*** EXERCISE MATERIALS ***
(** * pyorca: the 2D ORCA collision-avoidance step and its half-plane LP solver

    A shallow embedding of [halfplaneintersect.py] and [pyorca.py].

    Numbers.  The specification's data model takes a vector to be a pair of
    reals, and so does the main development: a numpy float is a real number
    [R], arithmetic is exact.  Three things of IEEE arithmetic are kept
    visible there:

    - the two infinities that [line_halfplane_intersect] starts its bounds
      from are values of [ereal];
    - a Python exception ([AssertionError] from [assert], [InfeasibleError]
      from [raise]) is the outcome [Raise];
    - a computation in which numpy would produce an infinity or a NaN where
      a real number is needed (a quotient by zero, a product with an
      infinite bound) has the outcome [NonFinite]: nothing is claimed about
      what the program does from there on.

    Rounding and the sign of zero are not modelled there.  Where the
    behaviour of the program turns on them, the functions are embedded a
    second time on binary64 numbers, in the module [F64]: the constructor
    of [Line] overflows, underflows and rounds.

    Layout.  [pyorca.py] as it stands has a statement indented under a
    statement that opens no block; the compiler refuses the module before
    any of it runs.  The layout of the file and the compiler's check of it
    are modelled in [pyorca_layout] and [check_layout]; the functions of
    the module are embedded as they read with that statement aligned. *)

From Stdlib Require Import Reals Lra Psatz List Permutation.
From Stdlib Require PrimFloat FloatOps SpecFloat.
Import ListNotations.

Open Scope R_scope.

(** * The program *)

(** ** Outcomes of a call *)

Inductive exn : Type :=
| AssertionError
| InfeasibleError.

Inductive outcome (A : Type) : Type :=
| Ok (a : A)
| Raise (e : exn)
| NonFinite.

Arguments Ok {A} a.
Arguments Raise {A} e.
Arguments NonFinite {A}.

Definition bind {A B : Type} (m : outcome A) (k : A -> outcome B) : outcome B :=
  match m with
  | Ok a => k a
  | Raise e => Raise e
  | NonFinite => NonFinite
  end.

Notation "x <- m ;; k" := (bind m (fun x => k))
  (at level 61, m at next level, right associativity).
Notation "' pat <- m ;; k" := (bind m (fun x => match x with pat => k end))
  (at level 61, pat pattern, m at next level, right associativity).

(** ** Vectors (numpy arrays of two floats) *)

Record Vector2 : Type := vec2 { vx : R; vy : R }.

Definition vadd (a b : Vector2) : Vector2 := vec2 (vx a + vx b) (vy a + vy b).
Definition vsub (a b : Vector2) : Vector2 := vec2 (vx a - vx b) (vy a - vy b).
Definition vneg (a : Vector2) : Vector2 := vec2 (- vx a) (- vy a).
Definition vscale (a : Vector2) (c : R) : Vector2 := vec2 (vx a * c) (vy a * c).
Definition vquot (a : Vector2) (c : R) : Vector2 := vec2 (vx a / c) (vy a / c).

(** [a / c] and [p / q] where the source does not test the divisor. *)
Definition vdiv (a : Vector2) (c : R) : outcome Vector2 :=
  if Req_dec_T c 0 then NonFinite else Ok (vquot a c).

Definition fdiv (p q : R) : outcome R :=
  if Req_dec_T q 0 then NonFinite else Ok (p / q).

Declare Scope vec_scope.
Delimit Scope vec_scope with V.
Bind Scope vec_scope with Vector2.
Infix "+" := vadd : vec_scope.
Infix "-" := vsub : vec_scope.
Notation "- a" := (vneg a) : vec_scope.

(** [numpy.dot] on two vectors and [numpy.linalg.det] on the 2x2 matrix
    whose rows are [a] and [b]. *)
Definition dot (a b : Vector2) : R := vx a * vx b + vy a * vy b.
Definition det (a b : Vector2) : R := vx a * vy b - vy a * vx b.

(** [numpy.copysign]: the magnitude of [r] with the sign of [y].  A real
    number has no signed zero: the sign of a zero [y] is taken as that of
    [+0]. *)
Definition copysign (r y : R) : R :=
  if Rlt_dec y 0 then - Rabs r else Rabs r.

(** ** halfplaneintersect.py *)

Definition perp (a : Vector2) : Vector2 := vec2 (vy a) (- vx a).

Definition norm_sq (x : Vector2) : R := dot x x.

Definition norm (x : Vector2) : R := sqrt (norm_sq x).

(** In exact arithmetic: [norm_sq] is positive on every vector but the
    zero vector and the quotient has unit length.  [F64.normalized] is the
    same function on binary64, where [norm_sq] can overflow or underflow. *)
Definition normalized (x : Vector2) : outcome Vector2 :=
  let l := norm_sq x in
  if Rgt_dec l 0 then Ok (vquot x (sqrt l)) else Raise AssertionError.

Definition dist_sq (a b : Vector2) : R := norm_sq (b - a).

(** [class Line]: the two attributes, and [__init__]. *)
Record Line : Type := Build_Line { point : Vector2; direction : Vector2 }.

Definition Line_init (pt dir : Vector2) : outcome Line :=
  d <- normalized dir ;;
  Ok (Build_Line pt d).

(** Floats that may be infinite: the bounds of the feasible interval. *)
Inductive ereal : Type :=
| NegInf
| Fin (x : R)
| PosInf.

(** [a < b] on such floats. *)
Definition elt (a b : ereal) : Prop :=
  match a, b with
  | NegInf, NegInf => False
  | NegInf, _ => True
  | Fin x, Fin y => x < y
  | Fin _, PosInf => True
  | Fin _, NegInf => False
  | PosInf, _ => False
  end.

Definition ele (a b : ereal) : Prop := ~ elt b a.

Definition elt_dec (a b : ereal) : {elt a b} + {~ elt a b}.
Proof.
  destruct a as [|x|], b as [|y|]; simpl;
    try (left; exact I); try (right; intros []).
  apply Rlt_dec.
Defined.

(** Python's [min((a, b))] and [max((a, b))]: the first argument is kept
    unless the second is strictly better. *)
Definition emin (a b : ereal) : ereal := if elt_dec b a then b else a.
Definition emax (a b : ereal) : ereal := if elt_dec a b then b else a.

(** [numpy.clip(x, lo, hi)] is [minimum(maximum(x, lo), hi)]. *)
Definition clip (x lo hi : ereal) : ereal :=
  let m := if elt_dec x lo then lo else x in
  if elt_dec hi m then hi else m.

Fixpoint line_halfplane_intersect_loop
    (line : Line) (other_lines : list Line) (left_dist right_dist : ereal)
    : outcome (ereal * ereal) :=
  match other_lines with
  | [] => Ok (left_dist, right_dist)
  | prev_line :: rest =>
      let num := dot (direction prev_line) (point line - point prev_line) in
      let den := det (direction line) (direction prev_line) in
      if Req_dec_T den 0 then
        if Rlt_dec num 0 then Raise InfeasibleError
        else line_halfplane_intersect_loop line rest left_dist right_dist
      else
        let offset := num / den in
        let '(left_dist', right_dist') :=
          if Rgt_dec den 0
          then (left_dist, emin right_dist (Fin offset))
          else (emax left_dist (Fin offset), right_dist) in
        if elt_dec right_dist' left_dist' then Raise InfeasibleError
        else line_halfplane_intersect_loop line rest left_dist' right_dist'
  end.

Definition line_halfplane_intersect (line : Line) (other_lines : list Line)
    : outcome (ereal * ereal) :=
  line_halfplane_intersect_loop line other_lines NegInf PosInf.

Definition point_line_project
    (line : Line) (pt : Vector2) (left_bound right_bound : ereal)
    : outcome Vector2 :=
  let new_dir := perp (direction line) in
  let proj_len := dot (pt - point line) new_dir in
  match clip (Fin proj_len) left_bound right_bound with
  | Fin clamped_len => Ok (point line + vscale new_dir clamped_len)%V
  | _ => NonFinite
  end.

(** The body of [for i, line in enumerate(lines)]: [rest] is what is left
    to enumerate, [i] the index of its head, [pt] the running point. *)
Fixpoint halfplane_optimize_loop
    (lines : list Line) (optimal_point : Vector2)
    (i : nat) (rest : list Line) (pt : Vector2) : outcome Vector2 :=
  match rest with
  | [] => Ok pt
  | line :: rest' =>
      if Rge_dec (dot (pt - point line) (direction line)) 0 then
        halfplane_optimize_loop lines optimal_point (S i) rest' pt
      else
        let prev_lines := firstn i lines in
        '(left_dist, right_dist) <- line_halfplane_intersect line prev_lines ;;
        pt' <- point_line_project line optimal_point left_dist right_dist ;;
        halfplane_optimize_loop lines optimal_point (S i) rest' pt'
  end.

Definition halfplane_optimize (lines : list Line) (optimal_point : Vector2)
    : outcome Vector2 :=
  halfplane_optimize_loop lines optimal_point 0 lines optimal_point.

(** ** The layout of pyorca.py

    Python compiles a module as a whole before it runs any of it.  The
    compiler reads the file as logical lines (a statement with its
    continuation lines; blank lines and comments do not count) and keeps a
    stack of the indentations of the open blocks.  A line may be indented
    deeper than the block it follows only as the first line of a new block,
    that is after a line that ends with the colon of a compound statement;
    otherwise it must stand at the indentation of an open block.  What
    matters of a logical line is so its number in the file, the column of
    its first token and whether it opens a block. *)

Record logical_line : Type := at_line {
  lineno : nat;
  indent : nat;
  opens_block : bool
}.

(** The three messages of [IndentationError]. *)
Inductive layout_error : Type :=
| UnexpectedIndent
| ExpectedIndentedBlock
| UnindentMismatch.

(** Closing blocks until one of indentation [col] is on top. *)
Fixpoint dedent_to (col : nat) (stack : list nat) : option (list nat) :=
  match stack with
  | [] => None
  | top :: below =>
      if Nat.eqb col top then Some stack
      else if Nat.ltb top col then None
      else dedent_to col below
  end.

(** [stack] holds the indentations of the open blocks, the innermost
    first; [header] tells that the line before opened a block.  The result
    is the first line that the compiler refuses, with the message. *)
Fixpoint check_layout (stack : list nat) (header : bool)
    (lines : list logical_line) : option (nat * layout_error) :=
  match lines with
  | [] => None
  | l :: rest =>
      let top := hd 0%nat stack in
      if header then
        if Nat.ltb top (indent l)
        then check_layout (indent l :: stack) (opens_block l) rest
        else Some (lineno l, ExpectedIndentedBlock)
      else if Nat.ltb top (indent l) then Some (lineno l, UnexpectedIndent)
      else
        match dedent_to (indent l) stack with
        | Some stack' => check_layout stack' (opens_block l) rest
        | None => Some (lineno l, UnindentMismatch)
        end
  end.

(** The logical lines of [src/pyorca.py]. *)
Definition pyorca_layout : list logical_line :=
  [ at_line 21 0 false;   (* the module's docstring *)
    at_line 24 0 false;   (* from __future__ import division *)
    at_line 26 0 false;   (* import numpy *)
    at_line 27 0 false;   (* from numpy import array, sqrt, copysign, dot *)
    at_line 28 0 false;   (* from numpy.linalg import det *)
    at_line 30 0 false;   (* from halfplaneintersect import ... *)
    at_line 39 0 true;    (* class Agent(object): *)
    at_line 40 4 false;
    at_line 41 4 true;    (* def __init__(...): *)
    at_line 42 8 false;
    at_line 43 8 false;
    at_line 44 8 false;
    at_line 45 8 false;
    at_line 46 8 false;
    at_line 47 8 false;
    at_line 50 0 true;    (* def orca(agent, colliding_agents, t, dt): *)
    at_line 51 4 false;
    at_line 54 4 false;   (* lines = [] *)
    at_line 55 4 true;    (* for collider in colliding_agents: *)
    at_line 56 8 false;
    at_line 57 8 false;
    at_line 58 8 false;
    at_line 59 4 false;   (* return halfplane_optimize(...), lines *)
    at_line 61 0 true;    (* def get_avoidance_velocity(...): *)
    at_line 62 4 false;
    at_line 97 4 false;   (* x = -(agent.position - collider.position) *)
    at_line 98 4 false;
    at_line 99 4 false;
    at_line 101 4 false;  (* x_len_sq = norm_sq(x) *)
    at_line 103 4 true;   (* if x_len_sq >= r * r: *)
    at_line 113 8 false;  (* adjusted_center = ... *)
    at_line 115 8 true;   (* if dot(v - adjusted_center, adjusted_center) < 0: *)
    at_line 119 12 false;
    at_line 120 12 false;
    at_line 121 12 false;
    at_line 122 8 true;   (* else: *)
    at_line 126 12 false; (* leg_len = sqrt(x_len_sq - r*r) *)
    at_line 128 12 false; (* sine = copysign(r, det((v, x))) *)
    at_line 129 12 false; (* rot = array(...), three lines *)
    at_line 132 12 false; (* rotated_x = rot.dot(x) / x_len_sq *)
    at_line 133 16 false; (* n = perp(rotated_x) *)
    at_line 134 12 true;  (* if sine < 0: *)
    at_line 137 16 false; (* n = -n *)
    at_line 139 12 false; (* u = rotated_x * dot(v, rotated_x) - v *)
    at_line 141 4 true;   (* else: *)
    at_line 146 8 false;
    at_line 147 8 false;
    at_line 148 8 false;
    at_line 149 4 false;  (* return u, n *)
    at_line 151 0 true;   (* def norm_sq(x): *)
    at_line 152 4 false;
    at_line 154 0 true;   (* def normalized(x): *)
    at_line 155 4 false;
    at_line 156 4 false;
    at_line 157 4 false;
    at_line 159 0 true;   (* def dist_sq(a, b): *)
    at_line 160 4 false ].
*** End of EXERCISE MATERIALS ***
ABOUT THIS TASK:
Would you output, from the records above, exactly the run of lines that starts at the line containing "infinite bound) has" and ends at the line containing "statement that opens", and only that run?

REPLY:
      infinite bound) has the outcome [NonFinite]: nothing is claimed about
      what the program does from there on.

    Rounding and the sign of zero are not modelled there.  Where the
    behaviour of the program turns on them, the functions are embedded a
    second time on binary64 numbers, in the module [F64]: the constructor
    of [Line] overflows, underflows and rounds.

    Layout.  [pyorca.py] as it stands has a statement indented under a
    statement that opens no block; the compiler refuses the module before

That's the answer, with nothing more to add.